In the entries below, find the line with "let text k := deref" and the line with "negb ((String.length name". Return those two lines and all lines between them, exactly.

*** Begin section ***

(** The security section: the items that are missing are added (the one of the
    dynamic list with the default of the mode); the values are not read. *)
Definition load_security (root : json) (t : tab_config) : result (Z * tab_config) :=
  let es := config_entries t in
  let acl_enable := entry es CONF_SEC_ACL_ENABLE in
  let acl_mode := entry es CONF_SEC_ACL_MODE in
  let dacl_enable := entry es CONF_SEC_DYN_ACL_ENABLE in
  let acl_list := entry es CONF_SEC_ACL_ENTRIES in
  let root := ensure_item root (ce_json_path acl_enable)
                (cJSON_CreateBool (negb (ce_def_val_i acl_enable =? 0))) in
  let root := ensure_item root (ce_json_path acl_mode)
                (cJSON_CreateBool (negb (ce_def_val_i acl_mode =? 0))) in
  let root := ensure_item root (ce_json_path dacl_enable)
                (cJSON_CreateBool (negb (ce_def_val_i acl_mode =? 0))) in
  let root := ensure_item root (ce_json_path acl_list) cJSON_CreateArray in
  let es := point_at root (point_at root (point_at root (point_at root es CONF_SEC_ACL_ENABLE)
              CONF_SEC_ACL_MODE) CONF_SEC_DYN_ACL_ENABLE) CONF_SEC_ACL_ENTRIES in
  let t := with_entries (with_root t (Some root)) es in
  if negb (is_kind cJSON_IsBool root (ce_json_path acl_enable)) then mret (-1, t)
  else if negb (is_kind cJSON_IsBool root (ce_json_path acl_mode)) then mret (-1, t)
  else if negb (is_kind cJSON_IsArray root (ce_json_path acl_list)) then mret (-1, t)
  else
    array ← deref (get_item (section root "security") (ce_json_path acl_list));
    texts ← acl_texts (cJSON_children array);
    mret (0, with_acl t texts).

(** One pool, with whether its fields are usable.  The array of options that is
    added to a pool without one goes with the pool when the settings are applied. *)
Definition load_pool (e : json) : result (gui_pool * bool) :=
  let text k := deref (get_string (cJSON_GetObjectItem e k)) in
  name ← text "name"%string;
  start_addr ← text "start"%string;
  end_addr ← text "end"%string;
  subnet ← text "subnet"%string;
  let options := default cJSON_CreateArray (cJSON_GetObjectItem e "options") in
  mret (GuiPool name start_addr end_addr subnet options,
        negb ((String.length name =? 0)%nat || (ipv4_address_to_uint32 start_addr =? 0) ||
              (ipv4_address_to_uint32 end_addr =? 0) || (ipv4_address_to_uint32 subnet =? 0))).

*** End section ***

Your solution
  let text k := deref (get_string (cJSON_GetObjectItem e k)) in
  name ← text "name"%string;
  start_addr ← text "start"%string;
  end_addr ← text "end"%string;
  subnet ← text "subnet"%string;
  let options := default cJSON_CreateArray (cJSON_GetObjectItem e "options") in
  mret (GuiPool name start_addr end_addr subnet options,
        negb ((String.length name =? 0)%nat || (ipv4_address_to_uint32 start_addr =? 0) ||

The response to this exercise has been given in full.